Almonds are deciduous, and lose their leaves in autumn, so don't assume your baby tree has died and throw it out.
Keep a close eye on your tree if it flowers early. If there are no other almond trees in the area, your almond tree flowers will not be pollinated and so cannot produce fruit.
This is why it is really important to grow a few trees at the same time.
If they are all indoors, because your yard is buried under 10 feet of snow in February when the almonds flower, you are going to have to borrow some bees from somewhere and place them among your flowering almonds.
Speak to your local friendly bee-keeper to see if he will sell you some bees.
The flowering period only lasts a few short weeks, after which the flowers die and the fruit begin to swell, or if you are lucky and have grown a money tree, you will see the notes unfurling at this point.
The spring leaves of the tree also bud and open at this time.
If your tree produces leaves first, then it will not flower and you will have to wait another year.
All your tree asks in return is heat, light and water, all three of which you will be able to pay for easily once your money tree starts producing money as it is real currency which is accepted everywhere.

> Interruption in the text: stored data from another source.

(** X9: when the factory's result for a changed value is [NaN], infinite,
    a multiple of 2^32 or strictly between -1 and 1, the descriptor comes out
    as 0: the hub stores the new value and calls its subscribers, but no
    Consumer takes the value, whatever its mask. *)
Theorem zero_descriptor_is_invisible (v : JsValue) (f : BitmaskFactory)
    (w : World) :
  wf w ->
  strict_eq v (value (hub w)) = false ->
  (let n := f (value (hub w)) v in
   n = NaN \/ n = PosInfinity \/ n = NegInfinity \/
   (exists k, n = of_Z (k * 2 ^ 32)) \/
   (exists q, n = Num q /\ (-1 < q)%Q /\ (q < 1)%Q)) ->
  exists w',
    setValue consumer_updaters v f w = Some w' /\
    value (hub w') = v /\
    new_calls w w' = map (call_of v 0 (depth w)) (updaters w) /\
    forall u c, observe u (new_calls w w') c = c.
Proof.
  intros Hwf Hne Hzero. apply to_int32_zero_cases in Hzero.
  rewrite setValue_consumers by exact Hwf. rewrite Hne, Hzero.
  eexists. split; [reflexivity |]. split; [reflexivity |].
  assert (Hnew : forall l w0, new_calls w (with_calls (calls w ++ l) w0) = l)
    by (intros l w0; unfold new_calls; simpl; now rewrite drop_app_length).
  rewrite Hnew. split; [reflexivity |].
  intros u c. apply observe_zero.
Qed.

(** [zero_descriptor_is_invisible] for a factory that answers one half: the
    hub goes from 10 to 20 and the Consumer behind updater 7, here with every
    bit in its mask, stays at 10. *)
Lemma zero_descriptor_is_invisible_witness :
  exists w',
    setValue consumer_updaters (JNum (of_Z 20)) (fun _ _ => Num (1 # 2))
      one_subscriber = Some w' /\
    value (hub w') = JNum (of_Z 20) /\
    observe 7%nat (new_calls one_subscriber w')
      (Consumer_constructor (JNum (of_Z 0))
         {| children := Some [JFun 1]; render := JUndefined;
            unstable_observedBits := Given (of_Z (-1)) |}
         (Some (hub one_subscriber)))
    = Consumer_constructor (JNum (of_Z 0))
        {| children := Some [JFun 1]; render := JUndefined;
           unstable_observedBits := Given (of_Z (-1)) |}
        (Some (hub one_subscriber)).
Proof.
  destruct (zero_descriptor_is_invisible (JNum (of_Z 20))
              (fun _ _ => Num (1 # 2)) one_subscriber)
    as (w' & Hrun & Hvalue & _ & Hsame).
  - unfold wf. simpl. lia.
  - reflexivity.
  - right. right. right. right. exists (1 # 2). repeat split.
  - exists w'. split; [exact Hrun |]. split; [exact Hvalue |]. apply Hsame.
Defined.
(** The characters of a JSON string after its opening quote, and what
    follows the closing quote. *)
Fixpoint parse_chars (s : jsstring) : option (jsstring * jsstring) :=
  match s with
  | [] => None
  | c :: r =>
      if c =? 34 then Some ([], r)
      else if c =? 92 then
        match r with
        | [] => None
        | e :: r1 =>
            if e =? 117 then
              match r1 with
              | h1 :: h2 :: h3 :: h4 :: r2 =>
                  match hex_digit h1, hex_digit h2, hex_digit h3, hex_digit h4,
                        parse_chars r2 with
                  | Some a, Some b, Some c', Some d, Some (t, rest) =>
                      Some ((((a * 16 + b) * 16 + c') * 16 + d) :: t, rest)
                  | _, _, _, _, _ => None
                  end
              | _ => None
              end
            else
              match escape_unit e, parse_chars r1 with
              | Some u, Some (t, rest) => Some (u :: t, rest)
              | _, _ => None
              end
        end
      else if c <? 32 then None
      else
        match parse_chars r with
        | Some (t, rest) => Some (c :: t, rest)
        | None => None
        end
  end.

Fixpoint take_digits (s : jsstring) : list N * jsstring :=
  match s with
  | c :: r =>
      if is_digit c
      then let '(ds, rest) := take_digits r in ((c - 48) :: ds, rest)
      else ([], s)
  | [] => ([], [])
  end.

Definition digits_value (ds : list N) : N :=
  fold_left (fun acc d => acc * 10 + d) ds 0.

(** The integer part: a lone [0], or digits not starting with [0]. *)
Definition parse_int (s : jsstring) : option (list N * jsstring) :=
  match s with
  | c :: r =>
      if c =? 48 then Some ([0], r)
      else if is_digit c then Some (take_digits s)
      else None
  | [] => None
  end.

Definition parse_frac (s : jsstring) : option (list N * jsstring) :=
  match s with
  | c :: r =>
      if c =? 46 then
        match take_digits r with
        | ([], _) => None
        | (ds, rest) => Some (ds, rest)
        end
      else Some ([], s)
  | [] => Some ([], s)
  end.

Definition parse_exp (s : jsstring) : option (Z * jsstring) :=
  match s with
  | c :: r =>
      if (c =? 101) || (c =? 69) then
        let '(neg, r1) :=
          match r with
          | d :: r' =>
              if d =? 45 then (true, r')
              else if d =? 43 then (false, r')
              else (false, r)
          | [] => (false, r)
          end in
        match take_digits r1 with
        | ([], _) => None
        | (ds, rest) =>
            let x := Z.of_N (digits_value ds) in
            Some (if neg then (- x)%Z else x, rest)
        end
      else Some (0%Z, s)
  | [] => Some (0%Z, s)
  end.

So successful are the almond tree farmers that they no longer collect the almonds from their trees, which as you can see in the photo stretch for miles in all directions.
The few trees that do get cared for belong to those who have not yet grown their fortunii-cross strain tree.
The local almond processing factory now imports their almonds from South America, as the locally grown produce is no longer of interest to anyone.
Unfortunately, the land is arid and the soil is very poor, and not much else will grow, apart from a few olives, which some farmers are turning to growing, just to make it look as if they are doing something.
There are no money trees in the fields. All young trees are closely monitored and removed to a place of privacy and safety as soon as they show the slightest signs of becoming a money tree.
Every single almond tree plays a role in the cross-fertilization process, and so is needed to produce new money trees.
Almond tree blossom is beautiful, and worth leaving just for the annual display they put on.